Par ailleurs, 8,3 % des salariés qui déclarent devoir toujours ou souvent travailler certains jours ou certaines semaines plus longtemps que l’horaire officiellement prévu et 17,8 % de ceux qui déclarent toujours ou souvent devoir accéder à leur boite à lettres professionnelle quand ils ne sont pas sur leur lieu de travail, en dehors de leurs horaires habituels, pratiquent également le télétravail quelques jours ou demi-journées par mois. - Le profil des cadres télétravaillant occasionnellement est un peu différent de celui des cadres en télétravail régulier. Les hommes cadres sont plus nombreux à pratiquer occasionnellement le télétravail ; la part des moins de 40 ans est supérieure à la moyenne, alors qu’ils sont sous-représentés parmi les télétravailleurs réguliers.
À l’inverse des autres régions, la part des cadres qui télétravaillent de façon occasionnelle en Île-de-France (13,3 %) est plus faible que la part de ceux qui y télétravaillent régulièrement (respectivement 14,1 %). Dans cette région où les temps de trajet domicile-travail sont les plus longs, le télétravail semble donc être plus souvent régulier et organisé.
Pour en savoir davantage :
https://dares.travail-emploi.gouv.fr/
Source : "Quels sont les salariés concernés par le télétravail ? ", Dares Analyses N°051, novembre 2019
Définition du télétravail :
Le télétravail est défini comme une forme d’organisation du travail, utilisant les technologies de l’information et de la communication (TIC), dans le cadre d’un contrat ou d’une relation d’emploi dans laquelle le travail, qui aurait également pu être réalisé dans les locaux de l’employeur, est effectué hors de ces locaux de façon régulière. Les lieux d’exercice peuvent être le domicile, un centre ou un site de bureaux partagés, un tiers-lieu, etc. Les outils numériques (messagerie distante, connexion à distance au réseau de l’entreprise, etc.) sont le support de ce télétravail car ils permettent le travail à distance et facilitent la communication entre le salarié en télétravail et le reste de l’équipe.
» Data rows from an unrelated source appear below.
(** The block that getOptimum has twice: after a match of [lenTest] bytes at [dist], coded
    by [back] at the price [base], with the state [state2], a literal and a repeat of the
    distance. [matchInd] is the index of the literal's match byte. *)
Definition relaxMatchCharRep (c : node_ctx) (lenTest dist state2 back matchInd : Z)
    (base : outcome lzma_error Z) (iw : lzInWindow) (s : Z * list optimal)
    : outcome lzma_error (Z * list optimal) :=
  let '(lenEnd, opts) := s in
  if lenTest <? c_full c then
    let t := minUInt32 (u32 (u32 (c_full c - 1) - lenTest)) (fastBytes cl) in
    lenTest2 ← getMatchLen (i32 lenTest) dist t iw;
    if 2 <=? lenTest2 then
      let position := u32 (c_position c + lenTest) in
      let posStateNext := posStateOf position in
      price ← base;
      p ← bitPrice0 T (matchDecoders cs) (complexState state2 posStateNext);
      prevByte ← getIndexByte (i32 (i32 (i32 lenTest - 1) - 1)) iw;
      matchByte ← getIndexByte matchInd iw;
      curByte ← getIndexByte (i32 (i32 lenTest - 1)) iw;
      l ← literalPrice (probPrices T) (litC cs) position prevByte true matchByte curByte;
      let curAndLenCharPrice := u32 (u32 (price + p) + l) in
      let state2 := stateUpdateChar state2 in
      let posStateNext := posStateOf (u32 (position + 1)) in
      p1 ← bitPrice1 T (matchDecoders cs) (complexState state2 posStateNext);
      p2 ← bitPrice1 T (repDecoders cs) state2;
      let nextRepMatchPrice := u32 (u32 (curAndLenCharPrice + p1) + p2) in
      let offset := u32 (u32 (lenTest + 1) + lenTest2) in
      '(lenEnd, opts) ← extend (u32 (c_cur c + offset)) lenEnd opts;
      p ← getRepPrice T cs pr 0 lenTest2 state2 posStateNext;
      let curAndLenPrice := u32 (nextRepMatchPrice + p) in
      opts ← relax (u32 (c_cur c + offset)) curAndLenPrice
               (set_match_char_rep curAndLenPrice (u32 (u32 (c_cur c + lenTest) + 1)) (c_cur c) back) opts;
      Ret (lenEnd, opts)
    else Ret (lenEnd, opts)
  else Ret (lenEnd, opts).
Ne sont toutefois pas en télétravail les salariés dits nomades ou mobiles, amenés, dans le cadre de leur fonction, à se déplacer fréquemment en dehors de l’entreprise (nomadisme extra-entreprise), ou travaillant dans l’entreprise mais pas à leur poste (salle de réunion, transports en commun ; nomadisme intra-entreprise), grâce à internet ainsi qu’aux nouvelles technologies (ordinateur portable, tablette, smartphone).
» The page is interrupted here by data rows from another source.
(** A packet of [len] bytes from the node. *)
Lemma relax_packet c z lenEnd opts len back d price : ctx_ok c z -> good c lenEnd opts ->
  2 <= len <= c_avail c -> c_cur c + len <= lenEnd -> 0 <= price ->
  hd_error (new_reps back (c_reps c)) = Some d -> 0 <= back -> back <> 0xFFFFFFFF ->
  0 <= d < dict -> d < Z.of_nat A0 + c_cur c -> 
  agree data len (Z.of_nat A0 + c_cur c - d - 1) (Z.of_nat A0 + c_cur c) ->
  returns (good c lenEnd) (relax (c_cur c + len) price (set_packet price (c_cur c) back) opts).
Proof.
  intros H G Hlen Hend Hp Hhd Hb Hb' Hd Hdq Hag. pose proof level_bits as (Hdict & Hfb & _).
  pose proof (cx_full _ _ H). pose proof (cx_cur _ _ H). pose proof (cx_avail _ _ H). pose proof (cx_fullN _ _ H).
  destruct (place_avail bad data cl Hcl _ _ (cx_place _ _ H)) as (_ & HaN & _). fold N in HaN.
  eapply (relax_inv data dict A0 (repDistances v) _ _ _ _ _ _ _ _ (new_reps back (c_reps c)));
    [exact G|lia|lia|done|].
  intros o. apply packet_edge; [apply (oi_reps _ _ _ _ _ _ _ _ _ G)|lia|lia|].
  apply (parse_agree data dict _ _ _ _ d); try done; try lia.
  - destruct (back =? 0); change kMatchMaxLen with 273; lia.
  - by replace (Z.of_nat (A0 + Z.to_nat (c_cur c))) with (Z.of_nat A0 + c_cur c) by lia.
Qed.

(** All lengths of a repeat. *)
Lemma repLengths_ok c z i d lenTest lenEnd opts : ctx_ok c z -> good c lenEnd opts -> 0 <= i < 4 ->
  c_reps c !! Z.to_nat i = Some d -> lenTest <= c_avail c ->
  agree data lenTest (Z.of_nat A0 + c_cur c - d - 1) (Z.of_nat A0 + c_cur c) ->
  returns (better c lenEnd) (for_down (Z.to_nat (lenTest - 1)) lenTest (fun lenTest '(lenEnd, opts) =>
    '(lenEnd, opts) ← extend (u32 (c_cur c + lenTest)) lenEnd opts;
    p ← getRepPrice T cs pr i lenTest (c_state c) (c_posState c);
    let curAndLenPrice := u32 (c_repMatchPrice c + p) in
    opts ← relax (u32 (c_cur c + lenTest)) curAndLenPrice
             (set_packet curAndLenPrice (c_cur c) i) opts;
    Ret (lenEnd, opts)) (lenEnd, opts)).
Proof.
  intros H G Hi Hd Hlen Hag. pose proof level_bits as (Hdict & Hfb & _).
  pose proof (cx_full _ _ H). pose proof (cx_cur _ _ H). pose proof (cx_avail _ _ H). pose proof (cx_fullN _ _ H).
  destruct (place_avail bad data cl Hcl _ _ (cx_place _ _ H)) as (_ & HaN & _). fold N in HaN.
  destruct (cx_reps _ _ H) as [Hrl Hrf]. pose proof (Forall_lookup_1 _ _ _ _ Hrf Hd) as Hdb. cbv beta in Hdb.
  apply for_down_ok; [by apply better_refl|]. intros l [e opts1] Hl [He G1]. cbn [fst snd] in *.
  rewrite (wrap_id 32 (c_cur c + l)) by lia.
  eapply returns_bind; [apply (extend_inv data dict A0 (repDistances v) _ _ _ _ _ (c_cur c + l) G1); lia|].
  intros [e2 opts2] [-> G2]. eapply returns_bind; [apply repPrice_ok; try lia; [apply (cx_state _ _ H)|apply (cx_ps _ _ H)]|].
  intros p _. eapply returns_bind.
  { apply (relax_packet c z (Z.max (c_cur c + l) e) opts2 l i d); try done; try lia; [apply wrap_range; lia|by apply hd_rep|].
    eapply agree_less; [|exact Hag]. lia. }
  intros opts3 G3. cbn [returns]. split; [cbn; lia|exact G3].
Qed.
Source : les enquêtes Sumer 2017 et Reponse 2017 intègrent des questions sur le télétravail et permettent donc d’en mesurer directement la pratique parmi l’ensemble des salariés, à partir de données représentatives et selon des critères précis définissant le télétravail.
La dernière édition s’est déroulée en France métropolitaine et dans les Drom de juin 2016 à septembre 2017 : 26 500 salariés ont répondu à l’enquête, interrogés par 1 200 médecins du travail ou de prévention ; 98% des répondants ont accepté de renseigner l’auto-questionnaire. Ces salariés sont représentatifs de près de 24,8 millions de salariés.